## Evaluation and testing

In [107]:
## !pip install import-ipynb
## !pip3 install ortools

In [5]:
import import_ipynb
from Model import VASNet

from ortools.algorithms import pywrapknapsack_solver

import torch
import h5py
import numpy as np
import math
from pathlib import Path

importing Jupyter notebook from Model.ipynb


#### )) Util methods

In [19]:
def knapsack_ortools(values, weights, items, capacity ):
    scale = 1000
    values = np.array(values)
    weights = np.array(weights)
    values = (values * scale).astype(np.int32)
    weights = (weights).astype(np.int32)
    capacity = capacity
    osolver = pywrapknapsack_solver.KnapsackSolver(pywrapknapsack_solver.KnapsackSolver.KNAPSACK_DYNAMIC_PROGRAMMING_SOLVER,'test')
    osolver.Init(values.tolist(), [weights.tolist()], [capacity])
    computed_value = osolver.Solve()
    packed_items = [x for x in range(0, len(weights))
                    if osolver.BestSolutionContains(x)]

    return packed_items



def generate_summary(ypred, cps, n_frames, nfps, positions, proportion=0.15, method='knapsack'):
    """Generate keyshot-based video summary i.e. a binary vector.
    Args:
    ---------------------------------------------
    - ypred: predicted importance scores.
    - cps: change points, 2D matrix, each row contains a segment.
    - n_frames: original number of frames.
    - nfps: number of frames per segment.
    - positions: positions of subsampled frames in the original video.
    - proportion: length of video summary (compared to original video length).
    - method: defines how shots are selected, ['knapsack', 'rank'].
    """
    n_segs = cps.shape[0]
    frame_scores = np.zeros((n_frames), dtype=np.float32)
    if positions.dtype != int:
        positions = positions.astype(np.int32)
    if positions[-1] != n_frames:
        positions = np.concatenate([positions, [n_frames]])
    for i in range(len(positions) - 1):
        pos_left, pos_right = positions[i], positions[i+1]
        if i == len(ypred):
            frame_scores[pos_left:pos_right] = 0
        else:
            frame_scores[pos_left:pos_right] = ypred[i]

    seg_score = []
    for seg_idx in range(n_segs):
        start, end = int(cps[seg_idx,0]), int(cps[seg_idx,1]+1)
        scores = frame_scores[start:end]
        seg_score.append(float(scores.mean()))

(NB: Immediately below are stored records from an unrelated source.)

(** The digits [String(x)] prints for a double of value [v]: the fewest
    digits [s] and the power of ten [j] such that [s * 10^j] reads back as
    [v], and of two such [s] the one closer to [v], the even one at a
    tie.  The powers are tried from [j] down; with 0 the digits are those
    of [v]. *)
Fixpoint fewestDigits (v : N) (j : nat) : N * nat :=
  let p := (10 ^ N.of_nat j)%N in
  let lo := (v / p)%N in
  let hi := (lo + 1)%N in
  let okLo := (0 <? lo)%N && readsAs (lo * p) v in
  let okHi := readsAs (hi * p) v in
  if okLo && okHi then
    let dLo := (v - lo * p)%N in
    let dHi := (hi * p - v)%N in
    if (dLo <? dHi)%N then (lo, j)
    else if (dHi <? dLo)%N then (hi, j)
    else if N.even lo then (lo, j) else (hi, j)
  else if okLo then (lo, j)
  else if okHi then (hi, j)
  else match j with
       | O => (v, O)
       | S j' => fewestDigits v j'
       end.

Fixpoint zeros (j : nat) : string :=
  match j with
  | O => EmptyString
  | S j' => String "0" (zeros j')
  end.

(** [String(x)]: up to 2^53 the numeral of the value; above, the fewest
    digits that read back as [x], followed by zeros up to 21 digits in
    all and written with an exponent beyond. *)
Definition toString (x : num) : string :=
  match x with
  | NaN => "NaN"
  | Infinity => "Infinity"
  | Int n =>
      if (n <=? maxExact)%N then decimal n
      else
        let '(s, j) := fewestDigits n (String.length (decimal n)) in
        let digits := decimal s in
        let k := String.length digits in
        if (k + j <=? 21)%nat then digits ++ zeros j
        else
          match digits with
          | String c rest =>
              String c (match rest with
                        | EmptyString => EmptyString
                        | String _ _ => "." ++ rest
                        end)
              ++ "e+" ++ decimal (N.of_nat (k + j - 1))
          | EmptyString => EmptyString
          end
  end.

(** The post-increment [x++]: the value stored, [x + 1] as a double. *)
Definition incr (x : num) : num :=
  match x with
  | NaN => NaN
  | Int n => nearestDouble (n + 1)
  | Infinity => Infinity
  end.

    limits = int(math.floor(n_frames * proportion))

    if method == 'knapsack':
        #picks = knapsack_dp(seg_score, nfps, n_segs, limits)
        picks = knapsack_ortools(seg_score, nfps, n_segs, limits)
    elif method == 'rank':
        order = np.argsort(seg_score)[::-1].tolist()
        picks = []
        total_len = 0
        for i in order:
            if total_len + nfps[i] < limits:
                picks.append(i)
                total_len += nfps[i]
    else:
        raise KeyError("Unknown method {}".format(method))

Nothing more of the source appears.